19.01.2015, 18:55, "ZyX" <kp-pav@xxxxxxxxx>:
> 19.01.2015, 18:51, "ZyX" <kp-pav@xxxxxxxxx>:
>>  18.01.2015, 23:53, "Eric Cook" <llua@xxxxxxx>:
>>>   On 01/18/2015 01:28 PM, Nikolai Weibull wrote:
>>>>    Hi!
>>>>
>>>>    Is there any way to get the equivalent of Zsh’s
>>>>
>>>>    set -- *(DN)
>>>>
>>>>    in sh?  Most important here would be NULL_GLOB, as, by default, sh
>>>>    simply leaves the * if there are no files to match.
>>>>
>>>>    Thanks!
>>>   match() {
>>>     test "$#" -gt 2 && return
>>>     test -e "$1"    && return
>>>     return 1
>>>   }
>>>
>>>   set --
>>>   for pat in '.[^.]*' '*'; do # *(DN) ignores . and ..
>>  `..foo` is a valid name, but it is being excluded.
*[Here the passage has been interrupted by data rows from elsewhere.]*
Definition domain_consensus_coinbase_script_sig_placeholder (n_height : Z) : result coinbase_err script :=
  ensure (negb (n_height <? 0)) COINBASE_NEG_HEIGHT;;
  ensure (negb (n_height >? DCB_HEIGHT_MAX)) COINBASE_HEIGHT_RANGE;;
  mret (dcb_write_height_prefix n_height ++ [OP_0]).

(** The [while] loop on the length of the nonce *)
Fixpoint nonce_length (en_bytes : bytes) (en_len : nat) : nat :=
  match en_len with
  | S (S _ as shorter) => if nth shorter en_bytes 0 =? 0 then nonce_length en_bytes shorter else en_len
  | _ => en_len
  end.

Definition domain_consensus_coinbase_script_sig_with_extra_nonce (n_height extra_nonce : Z) : result coinbase_err script :=
  ensure (negb (n_height <? 0)) COINBASE_NEG_HEIGHT;;
  ensure (negb (n_height >? DCB_HEIGHT_MAX)) COINBASE_HEIGHT_RANGE;;
  let en_bytes := [extra_nonce .& 0xff; (extra_nonce ≫ 8) .& 0xff; (extra_nonce ≫ 16) .& 0xff; (extra_nonce ≫ 24) .& 0xff] in
  let en_len := nonce_length en_bytes 4 in
  mret (dcb_write_height_prefix n_height ++ [Z.of_nat en_len] ++ take en_len en_bytes).

Record coinbase_inputs := CoinbaseInputs {
  in_height : Z;
  in_subsidy : Z;
  in_total_fees : Z;
  in_miner_script : script;
}.
(** The six ways a run of [Authenticate] ends. *)
Lemma Authenticate_cases v ctx w :
  let run := Eff.run (Authenticate v ctx) w in
  (∃ method,
     grpc_Method ctx = (method, true) ∧
     is_Some (publicMethods v !! method) ∧
     run = ((Some ctx, None), w,
            [EvMethod;
             EvLog LevelDebug
               ("Skipping authentication for public method: " +:+ method)
               []]))
  ∨ (∃ err,
       nonPublic v ctx ∧
       auth_AuthFromMD ctx "bearer" = inr err ∧
       run = ((None, Some (status_Error Unauthenticated
                             "Authorization token not provided")), w,
              [EvMethod; EvAuthFromMD "bearer";
               EvLog LevelError
                 "authn.GcpIdentifyPlatformAuthenticator, failed to parse token"
                 [AttrString "error"; AttrError err]]))
  ∨ (∃ token err w1,
       nonPublic v ctx ∧
       auth_AuthFromMD ctx "bearer" = inl token ∧
       idtoken_NewValidator ctx w = (inr err, w1) ∧
       run = ((None, Some (status_Error Internal
                             "Authentication service error")), w1,
              [EvMethod; EvAuthFromMD "bearer"; EvNewValidator;
               EvLog LevelError
                 "authn.GcpIdentifyPlatformAuthenticator, failed to token validator"
                 [AttrString "error"; AttrError err]]))
  ∨ (∃ token validator w1 err w2,
       nonPublic v ctx ∧
       auth_AuthFromMD ctx "bearer" = inl token ∧
       idtoken_NewValidator ctx w = (inl validator, w1) ∧
       Validator_Validate validator ctx token (expectedAudience v) w1
       = (inr err, w2) ∧
       run = ((None, Some (status_Error Unauthenticated
                             "Invalid authentication token")), w2,
              [EvMethod; EvAuthFromMD "bearer"; EvNewValidator;
               EvValidate token (expectedAudience v);
               EvLog LevelError
                 "authn.GcpIdentifyPlatformAuthenticator, token validation failed"
                 [AttrString "error"; AttrError err]]))
  ∨ (∃ token validator w1 payload w2,
       nonPublic v ctx ∧
       auth_AuthFromMD ctx "bearer" = inl token ∧
       idtoken_NewValidator ctx w = (inl validator, w1) ∧
       Validator_Validate validator ctx token (expectedAudience v) w1
       = (inl payload, w2) ∧
       Issuer payload ≠ expectedIssuer v ∧
       run = ((None, Some (status_Error Unauthenticated
                             "Invalid token issuer")), w2,
              [EvMethod; EvAuthFromMD "bearer"; EvNewValidator;
               EvValidate token (expectedAudience v);
               EvLog LevelError
                 "authn.GcpIdentifyPlatformAuthenticator, invalid token issuer"
                 [AttrString "expected"; AttrString (expectedIssuer v);
                  AttrString "actual"; AttrString (Issuer payload)]]))
  ∨ (∃ token validator w1 payload w2,
       nonPublic v ctx ∧
       auth_AuthFromMD ctx "bearer" = inl token ∧
       idtoken_NewValidator ctx w = (inl validator, w1) ∧
       Validator_Validate validator ctx token (expectedAudience v) w1
       = (inl payload, w2) ∧
       Issuer payload = expectedIssuer v ∧
       run = ((Some (WithValue ctx ClaimsContextKey (Claims payload)), None),
              w2,
              [EvMethod; EvAuthFromMD "bearer"; EvNewValidator;
               EvValidate token (expectedAudience v);
               EvLog LevelDebug "successfully authenticated"
                 [AttrString "subject"; AttrString (Subject payload);
                  AttrString "email";
                  AttrAny (Claims payload !! "email")]])).
Proof.
  cbv zeta.
  destruct (grpc_Method ctx) as [method ok] eqn:Hm.
  assert ((ok = true ∧ is_Some (publicMethods v !! method))
          ∨ nonPublic v ctx) as [[-> Hpub]|Hnp].
  { unfold nonPublic. rewrite Hm. simpl. destruct ok; [|by right; left].
    destruct (publicMethods v !! method) eqn:E;
      [left; eauto | by right; right]. }
  - left. exists method. split; [done|]. split; [done|].
    unfold_run. rewrite Hm.
    by destruct (decide (is_Some (publicMethods v !! method))).
  - right. rewrite (Authenticate_nonPublic _ _ _ Hnp). unfold_run.
    destruct (auth_AuthFromMD ctx "bearer") as [token|err] eqn:Htok;
      [|left; by eexists].
    right.
    destruct (idtoken_NewValidator ctx w) as [[validator|err] w1] eqn:Hval;
      [|left; by eexists _, _, _].
    right.
    destruct (Validator_Validate validator ctx token (expectedAudience v) w1)
      as [[payload|err] w2] eqn:Hv; [|left; by eexists _, _, _, _, _].
    right.
    destruct (decide (Issuer payload ≠ expectedIssuer v)) as [Hne|Heq].
    + left. by eexists _, _, _, _, _.
    + right. eexists _, _, _, _, _.
      split; [done|]. split; [done|]. split; [done|]. split; [exact Hv|].
      split; [|done].
      by destruct (decide (Issuer payload = expectedIssuer v)).
Qed.
End Cases.

(** Splits a goal about a run of [Authenticate] into the six cases. *)
Ltac run_cases v ctx w :=
  destruct (Authenticate_cases v ctx w)
    as [(m0 & Cm & Cpub & ->)
       | [(e0 & Cnp & Ctok & ->)
         | [(t0 & e0 & wa & Cnp & Ctok & Cval & ->)
           | [(t0 & vd0 & wa & e0 & wb & Cnp & Ctok & Cval & Cv & ->)
             | [(t0 & vd0 & wa & p0 & wb
                 & Cnp & Ctok & Cval & Cv & Ciss & ->)
               | (t0 & vd0 & wa & p0 & wb
                  & Cnp & Ctok & Cval & Cv & Ciss & ->)]]]]].

Lemma nonPublic_not_public {ClaimValue W : Type} `{!Library ClaimValue W}
    (v : GcpIdentifyPlatformAuthenticator) (ctx : Context ClaimValue)
    (method : string) :
  nonPublic v ctx → grpc_Method ctx = (method, true) →
  publicMethods v !! method = None.
Proof. intros [Hnp|Hnp] Hm; rewrite Hm in Hnp; [done | exact Hnp]. Qed.

Lemma append_inj_r (prefix a b : string) :
  prefix +:+ a = prefix +:+ b → a = b.
Proof.
  induction prefix as [|c prefix IH]; simpl; [done|].
  intros [= H]. by apply IH.
Qed.

(** X12.  [Authenticate] returns a context and no error, or no context and
    a gRPC status: [Unauthenticated] with one of three texts, or
    [Internal], the latter only when no validator could be built. *)
Theorem Authenticate_result
    {ClaimValue W : Type} `{!Library ClaimValue W}
    (v : GcpIdentifyPlatformAuthenticator) (ctx : Context ClaimValue)
    (w : W) :
  let '(octx, oerr, _, _) := Eff.run (Authenticate v ctx) w in
  (is_Some octx ∧ oerr = None)
  ∨ (octx = None ∧
     ∃ msg,
       (oerr = Some (status_Error Unauthenticated msg) ∧
        msg ∈ unauthenticatedMessages)
       ∨ (oerr = Some (status_Error Internal msg) ∧
          msg = internalMessage ∧
          ∃ err w1, idtoken_NewValidator ctx w = (inr err, w1))).
Proof.
  unfold unauthenticatedMessages, internalMessage.
  run_cases v ctx w.
  - left. eauto.
  - right. split; [done|]. eexists. left. split; [done|]. left.
  - right. split; [done|]. eexists. right. eauto.
  - right. split; [done|]. eexists. left. split; [done|]. right. left.
  - right. split; [done|]. eexists. left. split; [done|]. do 2 right. left.
  - left. eauto.
Qed.

(** X13.  [Authenticate] returns a context only for a public method, and
    then the input context, or after the validator accepted the token for
    the expected audience with a payload of the expected issuer, and then
    the input context with the claims of that payload. *)
Theorem Authenticate_accepts_only_validated
    {ClaimValue W : Type} `{!Library ClaimValue W}
    (v : GcpIdentifyPlatformAuthenticator) (ctx : Context ClaimValue)
    (w : W) :
  let '(octx, _, w', _) := Eff.run (Authenticate v ctx) w in
  ∀ ctx', octx = Some ctx' →
    (ctx' = ctx ∧
     ∃ method, grpc_Method ctx = (method, true) ∧
               is_Some (publicMethods v !! method))
    ∨ (∃ token validator w1 payload,
         auth_AuthFromMD ctx "bearer" = inl token ∧
         idtoken_NewValidator ctx w = (inl validator, w1) ∧
         Validator_Validate validator ctx token (expectedAudience v) w1
         = (inl payload, w') ∧
         Issuer payload = expectedIssuer v ∧
         ctx' = WithValue ctx ClaimsContextKey (Claims payload)).
Proof.
  run_cases v ctx w; intros ctx' [=].
  - subst ctx'. left. eauto.
  - subst ctx'. right. by eexists _, _, _, _.
Qed.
You need to add `'.??*'` to the list of patterns.
>
> No, this may make duplicates. Then `'..?*'`.

And you must replace `[^.]` with `[!.]`. mksh does not support `[^]` and treats this as `[\^.]`, but other shells I have (dash, ksh, zsh (in sh emulation mode), bash, busybox ash) are fine with both `[!.]` and `[^.]`.

>>>     if match $pat; then
>>>       set -- "$@" $pat
>>>     fi
>>>   done
>>>   unset pat
>>>
>>>   test "$#" -gt 0 && printf '%s\n' "$@"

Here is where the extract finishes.